20/05/2026 12:30
Si perde nei ricordi il giorno in cui Gustavo Bavaresco arrivava in Italia per fare del futsal la sua professione in un Belpaese che lo ha accolto calorosamente offrendogli tante possibilità per dimostrare il suo talento. Classe 1991, originario di Caxias do Sul, uno dei bacini più prolifici di giocatori che hanno poi cercato fortuna nella nostra Penisola, universale tuttofare capace di giocare da ultimo come in grado di trovare con disinvoltura la via del gol, Gustavo non resterà alla Pirossigeno Cosenza dove, dopo la retrocessione in A2 Elite sarebbe in corso un restyling pressochè totale della rosa.
Da Scanzano a Matera, da Rossano Calabro a Bisceglie, passando poi per Corigliano, Sala Consilina e Ascoli Piceno, prima di approdare alle falde della Sila, agli inizi del campionato di serie A2 della stagione 2022/2023 quando contribuì con ben undici reti alla storica promozione cosentina nella massima serie.
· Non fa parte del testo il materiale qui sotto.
(** Against C3 read in exact arithmetic: an entry can stay in the log
    although it is more than [window_seconds] old.  The entry [0.9999999999999999] (that is
    [1 - 2^(-53)]) is [1 + 2^(-53)] old at [2.0]; the subtraction rounds
    this to [1.0], which is not greater than the window [1.0].  The log
    [[0.9999999999999999]] is the one a new object with [max_requests = 1]
    holds after a first call at that time, and the call at [2.0] is
    rejected. *)
Lemma an_entry_older_than_the_window_stays :
  let e := 0.9999999999999999%float in
  let m := {| max_requests := 1; window_seconds := 1%float;
              _request_times := [e] |} in
  run [e; 2%float] (__init__ 1 1%float) = ([ADMITTED; REJECTED], m)
  /\ In e (_request_times (snd (admit_at 2%float m)))
  /\ exact (window_seconds m) < exact 2 - exact e.
Proof.
  intros e m. split; [vm_compute; reflexivity|].
  split; [left; reflexivity|vm_compute; reflexivity].
Qed.

Lemma stale_all_expired (now w : float) (log : list float) :
  finite_reading now -> finite_reading w -> Forall finite_reading log ->
  chronological log ->
  (forall older newest, log = older ++ [newest] -> expired now w newest = true) ->
  Forall (fun e => expired now w e = true) log.
Proof.
  intros Hn Hw Hfin Hsorted Hstale.
  induction log as [|newest older _] using rev_ind; [constructor|].
  pose proof (chronological_last _ _ Hsorted) as Hle.
  assert (Hx : expired now w newest = true) by (eapply Hstale; reflexivity).
  apply Forall_app in Hfin as [Hfin Hnewest].
  apply Forall_cons_iff in Hnewest as [Hnewest _].
  apply Forall_app. split.
  - rewrite Forall_forall in *. intros e He.
    apply (@expired_older now w e newest); auto.
  - constructor; [exact Hx|constructor].
Qed.
(** [s.strip()] and [s.strip(chars)]: the left end is cut first, then the
    right end of what remains. *)
Definition strip_by (f : char -> bool) (s : str) : str :=
  rstrip_by f (lstrip_by f s).

Definition strip (s : str) : str := strip_by isspace s.
Definition strip_char (c : char) (s : str) : str := strip_by (N.eqb c) s.

(** [str.lower()], on the letters A-Z. No code point outside ASCII lowercases
    to a string of ASCII letters other than "k", so membership of a lowered
    extension in [SUPPORTED_EXTS] is decided by these letters. *)
Definition lower_char (c : char) : char :=
  if (65 <=? c) && (c <=? 90) then c + 32 else c.
Definition lower (s : str) : str := map lower_char s.

(** [sep.join(parts)] *)
Fixpoint join (sep : str) (parts : list str) : str :=
  match parts with
  | [] => []
  | [p] => p
  | p :: rest => p ++ sep ++ join sep rest
  end.

Definition str_eqb (a b : str) : bool := bool_decide (a = b).

(** [x in xs] for a collection of strings. *)
Definition str_in (x : str) (xs : list str) : bool := existsb (str_eqb x) xs.

(** Python's order on strings (code point by code point) and [sorted]. *)
Fixpoint str_leb (a b : str) : bool :=
  match a, b with
  | [], _ => true
  | _ :: _, [] => false
  | x :: a', y :: b' => if x <? y then true else if y <? x then false else str_leb a' b'
  end.

Fixpoint insert_sorted (x : str) (xs : list str) : list str :=
  match xs with
  | [] => [x]
  | y :: ys => if str_leb x y then x :: xs else y :: insert_sorted x ys
  end.

Definition sorted (xs : list str) : list str := foldr insert_sorted [] xs.

(** ** posixpath *)

Definition not_slash (c : char) : bool := negb (c =? c_slash).
Definition not_dot (c : char) : bool := negb (c =? c_dot).

Fixpoint take_while (f : char -> bool) (s : str) : str :=
  match s with
  | c :: s' => if f c then c :: take_while f s' else []
  | [] => []
  end.

(** [p[i:]] for [i = p.rfind('/') + 1]. *)
Definition basename (p : str) : str := rev (take_while not_slash (rev p)).

(** [p[:i]] for [i = p.rfind('/') + 1]. *)
Definition path_head (p : str) : str := rev (lstrip_by not_slash (rev p)).

Definition all_slashes (s : str) : bool := forallb (N.eqb c_slash) s.

Definition dirname (p : str) : str :=
  let head := path_head p in
  if negb (bool_decide (head = [])) && negb (all_slashes head)
  then rstrip_by (N.eqb c_slash) head
  else head.

(** [os.path.splitext]: the extension starts at the last dot of the last
    component, unless only dots precede it there. *)
Definition splitext (p : str) : str * str :=
  let name := basename p in
  let ext_tail := rev (take_while not_dot (rev name)) in
  let before := rev (lstrip_by not_dot (rev name)) in
  match rev before with
  | [] => (p, [])
  | _dot :: rstem =>
      if existsb not_dot rstem
      then (path_head p ++ rev rstem, c_dot :: ext_tail)
      else (p, [])
  end.

(** [os.path.join(a, b)] *)
Definition startswith_slash (b : str) : bool :=
  match b with c :: _ => c =? c_slash | [] => false end.
Definition endswith_slash (a : str) : bool :=
  match rev a with c :: _ => c =? c_slash | [] => false end.

Definition path_join (a b : str) : str :=
  if startswith_slash b then b
  else if bool_decide (a = []) || endswith_slash a then a ++ b
  else a ++ c_slash :: b.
Ma nonostante la carta d’identità non deponga a favore (il prossimo settembre Gustavo compirà 35 anni) l’integrità fisica, la duttilità tattica, la resilienza agonistica ma soprattutto la grande esperienza acquisita in questo suo lungo percorso italiano, fa di Bavaresco un giocatore utile a tutte le latitudini e per tutte le categorie. Alla B5 Assessoria le richieste sono già arrivate e anche numerose, segno che l’affidabilità dell’atleta è universalmente riconosciuta, ma chi prevarrà in questa asta per assicurarsi una pedina che dopo tre anni di Serie A sarà certamente capace di elevare il livello di competitività di qualsiasi roster?
Una domanda alla quale nelle prossime settimane potremo dare una risposta.